The order affirms the commission’s prior findings that ISO-NE must remove right-of-first-refusal provisions and that the Mobile-Sierra doctrine does not preclude that requirement. The Mobile-Sierra doctrine presumes that freely negotiated wholesale energy contracts are just and reasonable unless they are found to seriously harm the public interest.

Commissioners Phillip Moeller and Tony Clark partially dissented from the order, saying the majority did not adequately address concerns regarding the Mobile-Sierra doctrine.

“On rehearing, the commission again declines to provide the actual quantitative or granular analysis of public interest harm that is required to overcome the Mobile-Sierra protection previously granted. The result in the instant case is thus legally suspect,” Clark wrote. “Moreover, the decision has the unfortunate side effect of calling into question the commission’s commitment to upholding the regulatory certainty provided under our Mobile-Sierra decisions.”

The majority wrote that “the commission must determine whether the instrument or provision at issue embodies either (1) individualized rates, terms or conditions that apply only to sophisticated parties who negotiated them freely at arm’s length; or (2) rates, terms or conditions that are generally applicable or that arose in circumstances that do not provide the assurance of justness and reasonableness associated with arm’s-length negotiations.”

In granting a partial rehearing, ISO-NE is permitted to restore certain provisions that recognize the transmission owners’ rights to retain use and control of their existing rights of way.

The commission found just and reasonable the proposal to allocate costs of public policy transmission upgrades 70% to the region based on load-ratio share and 30% to those states whose public policy necessitated the project. FERC gave ISO-NE 60 days to file additional modifications.

Additional Filings Required

The commission also required ISO-NE and the Participating Transmission Owners Administrative Committee to make additional compliance filings that:

  • Specify a process for transmission providers to enroll in the transmission planning region;
  • Describe the process through which participating transmission owners will identify transmission needs driven by federal public policy requirements that will be evaluated in the local transmission planning process and how they will be evaluated;
  • Revise the definition of a nonincumbent transmission developer in the ISO-NE Tariff to require that a participating transmission owner that proposes to develop a transmission facility not located within or connected to its existing electric system enter into a nonincumbent agreement;
  • Modify study deposit provisions to provide a description of the costs to which the deposit will be applied, how those costs will be calculated and an accounting of the actual costs; and
  • Revise the ISO-NE Tariff and Operating Agreement to provide a consistent definition of the term “backstop transmission solution” and remove language that would require a Participating Transmission Owner to continue developing a backstop transmission solution beyond what was originally proposed.

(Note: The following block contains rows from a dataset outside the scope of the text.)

(* ===== verification/Wire.v ===== *)
(** * Messages, session encryption and sessions
      (dsm/src/communication/protocol/mod.rs, crypto_net.rs,
      protocol/dsm_protocol.rs)

    [Msg] is the wire format with the acknowledgments of the reliability layer,
    [CryptoProvider] the trait of the cryptographic providers with what it promises,
    [Net] the nonces, the methods of the Kyber provider and the session's encryption,
    [kyber_provider] that provider as an instance, and [Session] the sessions, over
    any provider: handshake, sending, receiving, and the bodies of the two background
    tasks.  The transport is an input of each call: what a send answers and what
    a receive yields; what the transport accepted is kept in the state.  A task
    that [tokio::spawn] starts is kept in the session until [run_spawned]
    executes it.  Instants are in nanoseconds, read once per call. *)
From S2P Require Import Prelude States Kyber.

Inductive MessageType :=
  | Handshake | HandshakeResponse | Data | Ping | Pong | Close | Ack | Fragment | MError.
#[global] Instance MessageType_eq_dec : EqDecision MessageType.
Proof. solve_decision. Defined.

Record Message := mkMessage {
  m_type : MessageType;
  m_sequence_number : Z;
  m_flags : Z;
  m_timestamp : Z;
  m_data : bytes;
}.

Record SessionConfig := mkSessionConfig {
  sg_session_timeout_ms : Z;
  sg_keepalive_interval_ms : Z;
  sg_max_message_size : Z;
  sg_enable_reliability : bool;
  sg_max_retries : Z;
  sg_retry_interval_ms : Z;
  sg_max_tracked_sequences : nat;
}.

(** ** The wire format *)

(** [to_be_bytes] and [from_be_bytes] of an [n]-byte integer. *)
Definition be (n : nat) (z : Z) : bytes := rev (le_bytes n z).
Definition of_be (b : bytes) : Z := of_le_bytes (rev b).

Module Msg.

Definition default_config : SessionConfig := mkSessionConfig 60000 30000 (1024 * 1024) true 5 500 (Z.to_nat 1000).

(** [ts] is the time in milliseconds. *)
Definition new (ts : Z) (message_type : MessageType) (data : bytes) : Message := mkMessage message_type 0 0 ts data.
Definition set_sequence_number (seq : Z) (m : Message) : Message :=
  mkMessage (m_type m) seq (m_flags m) (m_timestamp m) (m_data m).
Definition set_flags (flags : Z) (m : Message) : Message :=
  mkMessage (m_type m) (m_sequence_number m) flags (m_timestamp m) (m_data m).

(** [message_type as u8] *)
Definition tag (t : MessageType) : Z :=
  match t with
  | Handshake => 0 | HandshakeResponse => 1 | Data => 2 | Ping => 3 | Pong => 4
  | Close => 5 | Ack => 6 | Fragment => 7 | MError => 8
  end.
Definition of_tag (b : Z) : option MessageType :=
  match b with
  | 0 => Some Handshake | 1 => Some HandshakeResponse | 2 => Some Data | 3 => Some Ping | 4 => Some Pong
  | 5 => Some Close | 6 => Some Ack | 7 => Some Fragment | 8 => Some MError
  | _ => None
  end.

(** [self.data.len() as u32] keeps the low 32 bits. *)
Definition to_bytes (m : Message) : bytes :=
  be 1 (tag (m_type m)) ++ be 8 (m_sequence_number m) ++ be 2 (m_flags m) ++ be 8 (m_timestamp m) ++
  be 4 (Z.of_nat (length (m_data m))) ++ m_data m.

(** The [n] bytes from [i] on, as an integer. *)
Definition field (i n : nat) (b : bytes) : Z := of_be (take n (drop i b)).

Definition from_bytes (b : bytes) : outcome Message :=
  if (length b <? 23)%nat then Err (ESerialization "Message too short for header")
  else
    match of_tag (field 0 1 b) with
    | None => Err (ESerialization "Unknown message type: {}")
    | Some t =>
        let data_len := field 19 4 b in
        if Z.of_nat (length b) <? 23 + data_len then Err (ESerialization "Message too short for data")
        else Ok (mkMessage t (field 1 8 b) (field 9 2 b) (field 11 8 b) (take (Z.to_nat data_len) (drop 23 b)))
    end.

(** ** The reliability layer *)

Definition prepare_message (m : Message) (seq : Z) : Message := set_sequence_number seq m.
Definition create_ack (ts seq : Z) : Message := new ts Ack (be 8 seq).
Definition extract_ack_sequence (ack : Message) : outcome Z :=
  if negb (bool_decide (m_type ack = Ack)) then Err (EValidation "Not an acknowledgment message")
  else if (length (m_data ack) <? 8)%nat then Err (EValidation "Ack message too short")
  else Ok (of_be (take 8 (m_data ack))).

End Msg.

(** ** External: ChaCha20-Poly1305 (chacha20poly1305 crate) *)

Class Chacha := {
  chacha_seal : bytes → bytes → bytes → bytes → option (bytes * bytes); (* key, nonce, associated data, plaintext *)
  chacha_open : bytes → bytes → bytes → bytes → bytes → option bytes;   (* ..., ciphertext, tag *)
  chacha_tag_length : ∀ k n a p c t, chacha_seal k n a p = Some (c, t) → length t = 16%nat;
  chacha_round_trip : ∀ k n a p c t, chacha_seal k n a p = Some (c, t) → chacha_open k n a c t = Some p;
}.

FERC Accepts Formula Rate Protocols from MISO, SPP, PJM Utilities

The Federal Energy Regulatory Commission last week accepted revised transmission formula rate protocols by four SPP and MISO utilities that had deficient protocols.

The commission also accepted a new protocol from Louisville Gas & Electric and Kentucky Utilities, a PJM member in Kentucky and Virginia.

While accepting the filings, FERC required further compliance filings within 60 days from Black Hills Power, which serves parts of South Dakota, Wyoming and Montana; Empire District Electric Co., with territory in Missouri, Kansas, Oklahoma and Arkansas; Kansas City Power & Light and KCP&L Greater Missouri Operations, with customers in Missouri and Kansas; and Westar Energy, which serves parts of Kansas.

The commission ordered the revisions for the SPP in July 2014, saying the existing protocols had impeded the ability to review and appeal transmission owners’ cost claims. The commission ordered similar revisions for MISO transmission owners in 2013. (See FERC OKs MISO, TO Rules on Formula Rate Challenges.)

The commission found that the provisions related to rate challenge procedures and transparency in all of the filings generally comply with directives in the July 2014 orders, but they required some additional modifications.

FERC Rejects Dominion Rate Request

By Michael Brooks

The Federal Energy Regulatory Commission last week rejected Dominion Virginia Power’s request to push back the effective date for a rate revision by more than year, a change that would have cost transmission customers $11.1 million (ER15-856).

Dominion had asked FERC to change the effective date of revised transmission depreciation rates from April 1, 2013, to Jan. 1, 2012. FERC approved the revised rates last April.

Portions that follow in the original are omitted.